▸ To do
Please print the full listing exactly.

▸ Data provided
__________

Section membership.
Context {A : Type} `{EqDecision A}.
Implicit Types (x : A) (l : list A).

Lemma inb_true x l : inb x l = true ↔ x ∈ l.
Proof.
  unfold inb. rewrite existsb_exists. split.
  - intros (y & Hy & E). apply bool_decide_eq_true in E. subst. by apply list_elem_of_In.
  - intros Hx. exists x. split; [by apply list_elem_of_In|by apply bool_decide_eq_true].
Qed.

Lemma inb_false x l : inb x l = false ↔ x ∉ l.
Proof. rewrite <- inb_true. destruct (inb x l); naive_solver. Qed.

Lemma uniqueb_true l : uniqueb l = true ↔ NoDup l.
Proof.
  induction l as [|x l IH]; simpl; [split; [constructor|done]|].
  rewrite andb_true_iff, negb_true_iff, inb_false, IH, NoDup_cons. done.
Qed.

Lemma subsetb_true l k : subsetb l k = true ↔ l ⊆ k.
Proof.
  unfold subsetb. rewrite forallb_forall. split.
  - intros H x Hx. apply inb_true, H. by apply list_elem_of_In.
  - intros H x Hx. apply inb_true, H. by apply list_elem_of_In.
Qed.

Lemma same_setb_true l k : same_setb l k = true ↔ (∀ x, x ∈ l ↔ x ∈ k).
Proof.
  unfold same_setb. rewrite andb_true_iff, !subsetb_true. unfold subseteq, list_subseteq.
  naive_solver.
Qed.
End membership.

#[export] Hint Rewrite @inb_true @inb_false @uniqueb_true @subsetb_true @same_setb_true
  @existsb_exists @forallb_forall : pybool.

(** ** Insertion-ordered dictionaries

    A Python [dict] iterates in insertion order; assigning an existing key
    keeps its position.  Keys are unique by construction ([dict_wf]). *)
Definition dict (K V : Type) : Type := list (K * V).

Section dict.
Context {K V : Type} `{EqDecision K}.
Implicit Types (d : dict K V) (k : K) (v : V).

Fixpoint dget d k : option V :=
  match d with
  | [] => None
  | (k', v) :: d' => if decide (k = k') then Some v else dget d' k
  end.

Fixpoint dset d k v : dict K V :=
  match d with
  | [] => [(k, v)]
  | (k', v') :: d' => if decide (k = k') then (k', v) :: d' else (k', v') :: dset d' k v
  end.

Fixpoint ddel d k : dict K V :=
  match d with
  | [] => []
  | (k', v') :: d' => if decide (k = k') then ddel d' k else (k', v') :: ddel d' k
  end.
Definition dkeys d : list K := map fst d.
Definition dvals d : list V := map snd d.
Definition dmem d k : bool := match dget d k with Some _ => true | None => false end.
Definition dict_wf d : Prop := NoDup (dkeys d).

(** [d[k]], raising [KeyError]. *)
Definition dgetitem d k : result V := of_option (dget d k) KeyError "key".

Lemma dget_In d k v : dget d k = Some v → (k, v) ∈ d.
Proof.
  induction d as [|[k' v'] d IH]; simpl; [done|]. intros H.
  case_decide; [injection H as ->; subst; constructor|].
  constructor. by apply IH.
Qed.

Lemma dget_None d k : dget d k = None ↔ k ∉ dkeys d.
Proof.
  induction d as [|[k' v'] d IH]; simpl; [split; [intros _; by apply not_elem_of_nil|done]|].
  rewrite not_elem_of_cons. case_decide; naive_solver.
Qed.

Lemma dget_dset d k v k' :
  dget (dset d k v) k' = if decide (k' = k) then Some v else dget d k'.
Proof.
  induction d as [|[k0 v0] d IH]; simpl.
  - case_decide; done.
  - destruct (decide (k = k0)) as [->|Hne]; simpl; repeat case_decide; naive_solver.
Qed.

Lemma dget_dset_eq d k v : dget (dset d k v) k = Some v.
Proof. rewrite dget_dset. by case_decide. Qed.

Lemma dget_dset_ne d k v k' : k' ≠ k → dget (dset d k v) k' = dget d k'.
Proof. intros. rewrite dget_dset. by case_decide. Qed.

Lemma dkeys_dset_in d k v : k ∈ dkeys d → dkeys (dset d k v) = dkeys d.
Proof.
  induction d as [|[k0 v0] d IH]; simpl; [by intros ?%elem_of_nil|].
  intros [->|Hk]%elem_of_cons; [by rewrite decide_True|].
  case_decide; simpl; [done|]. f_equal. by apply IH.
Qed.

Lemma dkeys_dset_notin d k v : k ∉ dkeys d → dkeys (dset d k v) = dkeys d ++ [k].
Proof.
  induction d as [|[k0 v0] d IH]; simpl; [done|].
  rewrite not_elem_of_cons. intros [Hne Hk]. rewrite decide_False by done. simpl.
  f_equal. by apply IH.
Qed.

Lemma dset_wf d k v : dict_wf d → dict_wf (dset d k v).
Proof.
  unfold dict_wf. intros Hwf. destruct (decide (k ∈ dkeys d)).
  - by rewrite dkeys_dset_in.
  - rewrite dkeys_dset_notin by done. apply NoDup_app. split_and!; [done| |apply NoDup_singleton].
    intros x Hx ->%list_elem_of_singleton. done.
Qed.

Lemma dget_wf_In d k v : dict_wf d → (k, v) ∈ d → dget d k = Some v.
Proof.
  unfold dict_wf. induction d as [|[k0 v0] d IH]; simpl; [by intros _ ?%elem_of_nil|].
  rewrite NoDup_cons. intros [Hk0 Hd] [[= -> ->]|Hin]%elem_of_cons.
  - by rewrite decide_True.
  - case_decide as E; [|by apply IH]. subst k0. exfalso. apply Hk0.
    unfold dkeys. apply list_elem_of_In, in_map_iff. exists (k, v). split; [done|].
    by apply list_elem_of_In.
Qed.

__________

▸ Solution for this problem
Section membership.
Context {A : Type} `{EqDecision A}.
Implicit Types (x : A) (l : list A).

Lemma inb_true x l : inb x l = true ↔ x ∈ l.
Proof.
  unfold inb. rewrite existsb_exists. split.
  - intros (y & Hy & E). apply bool_decide_eq_true in E. subst. by apply list_elem_of_In.
  - intros Hx. exists x. split; [by apply list_elem_of_In|by apply bool_decide_eq_true].
Qed.

Lemma inb_false x l : inb x l = false ↔ x ∉ l.
Proof. rewrite <- inb_true. destruct (inb x l); naive_solver. Qed.

Lemma uniqueb_true l : uniqueb l = true ↔ NoDup l.
Proof.
  induction l as [|x l IH]; simpl; [split; [constructor|done]|].
  rewrite andb_true_iff, negb_true_iff, inb_false, IH, NoDup_cons. done.
Qed.

Lemma subsetb_true l k : subsetb l k = true ↔ l ⊆ k.
Proof.
  unfold subsetb. rewrite forallb_forall. split.
  - intros H x Hx. apply inb_true, H. by apply list_elem_of_In.
  - intros H x Hx. apply inb_true, H. by apply list_elem_of_In.
Qed.

Lemma same_setb_true l k : same_setb l k = true ↔ (∀ x, x ∈ l ↔ x ∈ k).
Proof.
  unfold same_setb. rewrite andb_true_iff, !subsetb_true. unfold subseteq, list_subseteq.
  naive_solver.
Qed.
End membership.

#[export] Hint Rewrite @inb_true @inb_false @uniqueb_true @subsetb_true @same_setb_true
  @existsb_exists @forallb_forall : pybool.

(** ** Insertion-ordered dictionaries

    A Python [dict] iterates in insertion order; assigning an existing key
    keeps its position.  Keys are unique by construction ([dict_wf]). *)
Definition dict (K V : Type) : Type := list (K * V).

Section dict.
Context {K V : Type} `{EqDecision K}.
Implicit Types (d : dict K V) (k : K) (v : V).

Fixpoint dget d k : option V :=
  match d with
  | [] => None
  | (k', v) :: d' => if decide (k = k') then Some v else dget d' k
  end.

Fixpoint dset d k v : dict K V :=
  match d with
  | [] => [(k, v)]
  | (k', v') :: d' => if decide (k = k') then (k', v) :: d' else (k', v') :: dset d' k v
  end.

Fixpoint ddel d k : dict K V :=
  match d with
  | [] => []
  | (k', v') :: d' => if decide (k = k') then ddel d' k else (k', v') :: ddel d' k
  end.
Definition dkeys d : list K := map fst d.
Definition dvals d : list V := map snd d.
Definition dmem d k : bool := match dget d k with Some _ => true | None => false end.
Definition dict_wf d : Prop := NoDup (dkeys d).

(** [d[k]], raising [KeyError]. *)
Definition dgetitem d k : result V := of_option (dget d k) KeyError "key".

Lemma dget_In d k v : dget d k = Some v → (k, v) ∈ d.
Proof.
  induction d as [|[k' v'] d IH]; simpl; [done|]. intros H.
  case_decide; [injection H as ->; subst; constructor|].
  constructor. by apply IH.
Qed.

Lemma dget_None d k : dget d k = None ↔ k ∉ dkeys d.
Proof.
  induction d as [|[k' v'] d IH]; simpl; [split; [intros _; by apply not_elem_of_nil|done]|].
  rewrite not_elem_of_cons. case_decide; naive_solver.
Qed.

Lemma dget_dset d k v k' :
  dget (dset d k v) k' = if decide (k' = k) then Some v else dget d k'.
Proof.
  induction d as [|[k0 v0] d IH]; simpl.
  - case_decide; done.
  - destruct (decide (k = k0)) as [->|Hne]; simpl; repeat case_decide; naive_solver.
Qed.

Lemma dget_dset_eq d k v : dget (dset d k v) k = Some v.
Proof. rewrite dget_dset. by case_decide. Qed.

Lemma dget_dset_ne d k v k' : k' ≠ k → dget (dset d k v) k' = dget d k'.
Proof. intros. rewrite dget_dset. by case_decide. Qed.

Lemma dkeys_dset_in d k v : k ∈ dkeys d → dkeys (dset d k v) = dkeys d.
Proof.
  induction d as [|[k0 v0] d IH]; simpl; [by intros ?%elem_of_nil|].
  intros [->|Hk]%elem_of_cons; [by rewrite decide_True|].
  case_decide; simpl; [done|]. f_equal. by apply IH.
Qed.

Lemma dkeys_dset_notin d k v : k ∉ dkeys d → dkeys (dset d k v) = dkeys d ++ [k].
Proof.
  induction d as [|[k0 v0] d IH]; simpl; [done|].
  rewrite not_elem_of_cons. intros [Hne Hk]. rewrite decide_False by done. simpl.
  f_equal. by apply IH.
Qed.

Lemma dset_wf d k v : dict_wf d → dict_wf (dset d k v).
Proof.
  unfold dict_wf. intros Hwf. destruct (decide (k ∈ dkeys d)).
  - by rewrite dkeys_dset_in.
  - rewrite dkeys_dset_notin by done. apply NoDup_app. split_and!; [done| |apply NoDup_singleton].
    intros x Hx ->%list_elem_of_singleton. done.
Qed.

Lemma dget_wf_In d k v : dict_wf d → (k, v) ∈ d → dget d k = Some v.
Proof.
  unfold dict_wf. induction d as [|[k0 v0] d IH]; simpl; [by intros _ ?%elem_of_nil|].
  rewrite NoDup_cons. intros [Hk0 Hd] [[= -> ->]|Hin]%elem_of_cons.
  - by rewrite decide_True.
  - case_decide as E; [|by apply IH]. subst k0. exfalso. apply Hk0.
    unfold dkeys. apply list_elem_of_In, in_map_iff. exists (k, v). split; [done|].
    by apply list_elem_of_In.
Qed.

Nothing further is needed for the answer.